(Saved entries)
Lemma parse_records_run rs : ∀ a s fuel, Forall record_ok rs → holds (win s) a (records_bytes rs) →
  (ioapic_count rs ≤ windows_left (win s))%nat → (length rs ≤ fuel)%nat →
  ∃ s', parse_records fuel a (a + length (records_bytes rs)) s = Ok (s', ()) ∧ parsed rs s s'.
Proof.
  induction rs as [|r rs IH]; intros a s fuel Hok Hh Hw Hf.
  - exists s. split; [|apply parsed_nil]. destruct fuel; cbn [parse_records records_bytes concat fmap list_fmap length];
      by rewrite (proj2 (Z.ltb_ge _ _)) by (cbn; lia).
  - apply Forall_cons in Hok as [Hr Hok]. destruct fuel as [|fuel]; [cbn in Hf; lia|].
    change (records_bytes (r :: rs)) with (encode r ++ records_bytes rs) in *. apply holds_app in Hh as [Hhr Hh].
    rewrite length_app. destruct (encode_head r Hr) as (type & body & He & Hb & Hl & H2).
    unfold ioapic_count in *. cbn [List.filter] in Hw.
    destruct (parse_record_run r a s Hr Hhr) as (s1 & R1 & P1 & Hw1); [destruct (is_ioapic r); cbn in *; lia|].
    destruct (IH (a + length (encode r)) s1 fuel) as (s2 & R2 & P2); [done|by eapply holds_grows; [apply (pa_grows _ _ _ P1)|]| |cbn in Hf; lia|].
    { destruct (is_ioapic r); cbn in *; lia. }
    exists s2. split; [|by apply (parsed_app [r] rs s s1)]. cbn [parse_records].
    rewrite (proj2 (Z.ltb_lt _ _)) by lia. rewrite (bind_ok _ _ _ _ _ R1).
    cbv beta. rewrite (bind_ok (record_length a) _ s1 s1 (length (encode r))).
    2:{ apply read_le_ok. apply (peek_le_byte _ a 1 (encode r)); [by eapply holds_grows; [apply (pa_grows _ _ _ P1)|]|].
        by rewrite He at 1. }
    replace (a + (length (encode r) + length (records_bytes rs))%nat) with
      (a + length (encode r) + length (records_bytes rs)) by lia. exact R2.
Qed.

Lemma records_length rs : Forall record_ok rs → (length rs ≤ length (records_bytes rs))%nat.
Proof.
  induction 1 as [|r rs Hr _ IH]; [done|]. change (records_bytes (r :: rs)) with (encode r ++ records_bytes rs).
  rewrite length_app. destruct (encode_head r Hr) as (_ & _ & _ & _ & _ & H2). cbn [length]. lia.
Qed.

Lemma madt_parse_run h rest lapic fl rs s : length rest = 28%nat → Forall record_ok rs → is_word 32 lapic →
  44 + length (records_bytes rs) < 2 ^ 32 → holds (win s) h (madt_image rest lapic fl rs) →
  (ioapic_count rs ≤ windows_left (win s))%nat →
  ∃ s', madt_parse h s = Ok (s', ()) ∧ parsed rs (with_lapic_addr lapic s) s'.
Proof.
  intros Hrest Hok Hla Hlen Hh Hw. unfold madt_image in Hh. rewrite !holds_app in Hh.
  rewrite !le_split_length, Hrest in Hh. destruct Hh as (_ & Hl & _ & Ha & _ & Hr). change (length SIG_MADT) with 4%nat in *.
  destruct (parse_records_run rs (h + 44) (with_lapic_addr lapic s) (Z.to_nat (44 + length (records_bytes rs)))) as (s' & R & P);
    [done| |done|pose proof (records_length rs Hok); lia|].
  { cbn [win with_lapic_addr]. by replace (h + 44) with (h + 4%nat + 4%nat + 28%nat + 4%nat + 4%nat) by lia. }
  exists s'. split; [|done]. unfold madt_parse. rewrite (bind_ok (header_length h) _ s s (44 + length (records_bytes rs))).
  2:{ apply read_le_ok, (peek_le_holds _ _ 4); [exact Hl|]. change (2 ^ (8 * 4%nat)) with (2 ^ 32). lia. }
  rewrite (bind_ok (read_le (h + 36) 4) _ s s lapic).
  2:{ apply read_le_ok, (peek_le_holds _ _ 4); [|exact Hla]. by replace (h + 36) with (h + 4%nat + 4%nat + 28%nat) by lia. }
  rewrite (bind_ok (modify _) _ s (with_lapic_addr lapic s) () eq_refl). unfold RECORD_OFFSET.
  replace (h + (44 + length (records_bytes rs))) with (h + 44 + length (records_bytes rs)) by lia. exact R.
Qed.

(** ** Queries *)

Lemma find_record_app (test : Z → M (acpi W) bool) p l b s : test p s = Ok (s, b) →
  find_record test (p :: l) s = if b then Ok (s, Some p) else find_record test l s.
Proof. intros H. cbn [find_record]. rewrite (bind_ok _ _ _ _ _ H). by destruct b. Qed.

Lemma override_query rs irq s : Forall record_ok rs →
  (Forall2 (λ p r, holds (win s) p (encode r)) (overrides s) (List.filter is_iso rs)) →
  ∃ o, get_override_for_irq irq s = Ok (s, o) ∧
    match iso_for irq rs with
    | None => o = None
    | Some (gsi, fl) => ∃ p, o = Some p ∧ iso_gsi p s = Ok (s, gsi) ∧ iso_flags p s = Ok (s, fl)
    end.
Proof.
  intros Hok Hl. unfold get_override_for_irq. rewrite (bind_ok (gets overrides) _ s s _ eq_refl).
  revert Hl. generalize (overrides s) as l. induction Hok as [|r rs Hr _ IH]; intros l Hl; cbn [List.filter] in Hl.
  - inversion Hl; subst. exists None. done.
  - destruct r as [| |bus src gsi fl| |]; cbn [is_iso iso_for] in *; try by apply IH.
    inversion Hl as [|p ? l' ? Hp Hl' E1 E2]; subst. destruct Hr as (_ & Hs & Hg & Hf).
    cbn [encode app] in Hp. pose proof (peek_le_byte _ p 3 _ src Hp eq_refl) as Hsrc.
    assert (iso_source p s = Ok (s, src)) as Rs by (apply read_le_ok; exact Hsrc).
    rewrite (find_record_app _ p l' (src =? irq)) by (by rewrite (bind_ok _ _ _ _ _ Rs)).
    destruct (src =? irq); [|by apply IH].
    exists (Some p). split; [done|]. exists p. split; [done|].
    apply (holds_app _ _ [2; 10; bus; src]) in Hp as [_ Hp]. apply holds_app in Hp as [Hp1 Hp2]. rewrite le_split_length in Hp2.
    split; apply read_le_ok; [by apply (peek_le_holds _ _ 4)|].
    replace (p + 8) with (p + length [2; 10; bus; src] + 4%nat) by (cbn [length]; lia). by apply (peek_le_holds _ _ 2).
Qed.

Lemma gsi_query rs irq s : Forall record_ok rs →
  Forall2 (λ p r, holds (win s) p (encode r)) (overrides s) (List.filter is_iso rs) →
  get_gsi_for_irq irq s = Ok (s, gsi_of irq rs).
Proof.
  intros Hok Hl. destruct (override_query rs irq s Hok Hl) as (o & R & Ho). unfold get_gsi_for_irq, gsi_of.
  rewrite (bind_ok _ _ _ _ _ R). destruct (iso_for irq rs) as [[gsi fl]|]; [|by subst].
  destruct Ho as (p & -> & Hg & _). exact Hg.
Qed.

Lemma find_mapped_in addr v l : (addr, v) ∈ l → ∃ v', find_mapped addr l = Some v' ∧ (addr, v') ∈ l.
Proof.
  induction l as [|[p u] l IH]; [by intros ?%not_elem_of_nil|]. intros Hin. cbn [find_mapped].
  destruct (Z.eqb_spec p addr) as [-> |Hne]; [exists u; split; [done|apply list_elem_of_here]|].
  apply elem_of_cons in Hin as [[= ??]|Hin]; [done|]. destruct (IH Hin) as (v' & ? & ?).
  exists v'. split; [done|by apply list_elem_of_further].
Qed.

Lemma mapped_query rs id addr base l : Forall2 mapped_at l (List.filter is_ioapic rs) → RIoapic id addr base ∈ rs →
  ∃ v, find_mapped addr l = Some v ∧ (addr, v) ∈ l ∧ v ≠ 0 ∧ is_word 64 v.
Proof.
  intros Hl Hin. assert (RIoapic id addr base ∈ List.filter is_ioapic rs) as Hf.
  { apply list_elem_of_In, filter_In. split; [by apply list_elem_of_In|done]. }
  apply list_elem_of_lookup in Hf as [i Hi]. destruct (Forall2_lookup_r _ _ _ _ _ Hl Hi) as ([a v] & Hv & Ha & _).
  cbn in Ha. subst a. destruct (find_mapped_in addr v l) as (v' & Hf & Hv'); [by eapply list_elem_of_lookup_2|].
  exists v'. split; [done|]. split; [done|]. apply list_elem_of_lookup in Hv' as [j Hj].
  destruct (Forall2_lookup_l _ _ _ _ _ Hl Hj) as (r & _ & Hr). destruct r; try done. apply Hr.
Qed.

Lemma ioapic_find rs gsi s l : Forall record_ok rs → Forall2 (λ p r, holds (win s) p (encode r)) l (List.filter is_ioapic rs) →
  ∃ o, find_record (λ ioapic, base ← gsi_base ioapic;
      mret ((base <=? gsi) && (gsi <? wrap 32 (base + IOAPIC_MAX_ENTRIES)))) l s = Ok (s, o) ∧
    match ioapic_of gsi rs with
    | None => o = None
    | Some (addr, base) => ∃ p id, o = Some p ∧ RIoapic id addr base ∈ rs ∧ gsi_base p s = Ok (s, base) ∧ ioapic_addr p s = Ok (s, addr)
    end.
Proof.
  intros Hok. revert l. induction Hok as [|r rs Hr _ IH]; intros l Hl; cbn [List.filter] in Hl.
  - inversion Hl; subst. by exists None.
  - assert (∀ o, match ioapic_of gsi rs with None => o = None
      | Some (addr, base) => ∃ p id, o = Some p ∧ RIoapic id addr base ∈ rs ∧ gsi_base p s = Ok (s, base) ∧ ioapic_addr p s = Ok (s, addr) end →
      match ioapic_of gsi rs with None => o = None
      | Some (addr, base) => ∃ p id, o = Some p ∧ RIoapic id addr base ∈ r :: rs ∧ gsi_base p s = Ok (s, base) ∧ ioapic_addr p s = Ok (s, addr) end) as Hmono.
    { intros o. destruct (ioapic_of gsi rs) as [[addr base]|]; [|done]. intros (p & id & ? & Hin & ?). exists p, id.
      split; [done|]. split; [by apply list_elem_of_further|done]. }
    destruct r as [|id addr base| | |]; cbn [is_ioapic ioapic_of] in *;
      try (destruct (IH l Hl) as (o & R & Ho); exists o; split; [exact R|by apply Hmono]).
    inversion Hl as [|p ? l' ? Hp Hl' E1 E2]; subst. destruct Hr as (_ & Ha & Hb0 & Hb1).
    cbn [encode] in Hp. apply holds_app in Hp as [_ Hp]. apply holds_app in Hp as [Hp1 Hp2]. rewrite le_split_length in Hp2.
    assert (gsi_base p s = Ok (s, base)) as Rb.
    { apply read_le_ok. replace (p + 8) with (p + length [1; 12; id; 0] + 4%nat) by (cbn [length]; lia).
      apply (peek_le_holds _ _ 4); [done|]. change (2 ^ (8 * 4%nat)) with (2 ^ 32). lia. }
    rewrite (find_record_app _ p l' ((base <=? gsi) && (gsi <? base + 24))).
    2:{ rewrite (bind_ok _ _ _ _ _ Rb). unfold IOAPIC_MAX_ENTRIES. rewrite wrap_small by (unfold is_word; lia). reflexivity. }
    destruct ((base <=? gsi) && (gsi <? base + 24)).
    + exists (Some p). split; [done|]. exists p, id. split; [done|]. split; [apply list_elem_of_here|]. split; [done|].
      apply read_le_ok. by apply (peek_le_holds _ _ 4).
    + destruct (IH l' Hl') as (o & R & Ho). exists o. split; [exact R|by apply Hmono].
Qed.

Lemma ioapic_query rs gsi s : Forall record_ok rs →
  Forall2 (λ p r, holds (win s) p (encode r)) (ioapics s) (List.filter is_ioapic rs) →
  Forall2 mapped_at (mapped_ioapics s) (List.filter is_ioapic rs) →
  ∃ o, get_ioapic_for_gsi gsi s = Ok (s, o) ∧
    match ioapic_of gsi rs with
    | None => o = None
    | Some (addr, base) => ∃ p virt, o = Some p ∧ gsi_base p s = Ok (s, base) ∧
        get_mapped_ioapic_addr p s = Ok (s, Some virt) ∧ (addr, virt) ∈ mapped_ioapics s ∧ virt ≠ 0 ∧ is_word 64 virt
    end.
Proof.
  intros Hok Hl Hm. unfold get_ioapic_for_gsi. rewrite (bind_ok (gets ioapics) _ s s _ eq_refl).
  destruct (ioapic_find rs gsi s (ioapics s) Hok Hl) as (o & R & Ho). exists o. split; [exact R|].
  destruct (ioapic_of gsi rs) as [[addr base]|]; [|done]. destruct Ho as (p & id & -> & Hin & Hb & Ha).
  destruct (mapped_query rs id addr base _ Hm Hin) as (v & Hf & Hv & Hnz & Hw). exists p, v.
  split; [done|]. split; [done|]. split; [|done]. unfold get_mapped_ioapic_addr. rewrite (bind_ok _ _ _ _ _ Ha).
  rewrite (bind_ok (gets mapped_ioapics) _ s s _ eq_refl). unfold mret, M_ret. by rewrite Hf.
Qed.

(** A record of length 0 holds the parser forever: it is parsed again and again. *)
Lemma zero_length_record_hangs record madt_end type s : record < madt_end → byte_ok type → type ∉ [0; 1; 2; 5] →
  holds (win s) record [type; 0] → ∀ fuel, parse_records fuel record madt_end s = Hang.
Proof.
  intros Hlt Ht Hn Hh fuel. induction fuel as [|fuel IH]; cbn [parse_records]; rewrite (proj2 (Z.ltb_lt _ _)) by lia; [done|].
  rewrite (bind_ok (parse_record record) _ s s ()).
  2:{ unfold parse_record. rewrite (bind_ok (record_type record) _ s s type).
      - rewrite (proj2 (Z.eqb_neq type TYPE_LAPIC)), (proj2 (Z.eqb_neq type TYPE_IOAPIC)), (proj2 (Z.eqb_neq type TYPE_IOAPIC_ISO)),
          (proj2 (Z.eqb_neq type TYPE_LAPIC_ADDR_OVERRIDE)) by (intros ->; apply Hn; set_solver). done.
      - apply read_le_ok. rewrite <- (Z.add_0_r record). by apply (peek_le_byte _ record 0 [type; 0]). }
  rewrite (bind_ok (record_length record) _ s s 0).
  - by rewrite Z.add_0_r.
  - apply read_le_ok. by apply (peek_le_byte _ record 1 [type; 0]).
Qed.
End parse.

→ TASK TO COMPLETE
If a line in the records includes "change", it counts toward the total; report that total by itself.

→ EXERCISE OUTPUT
5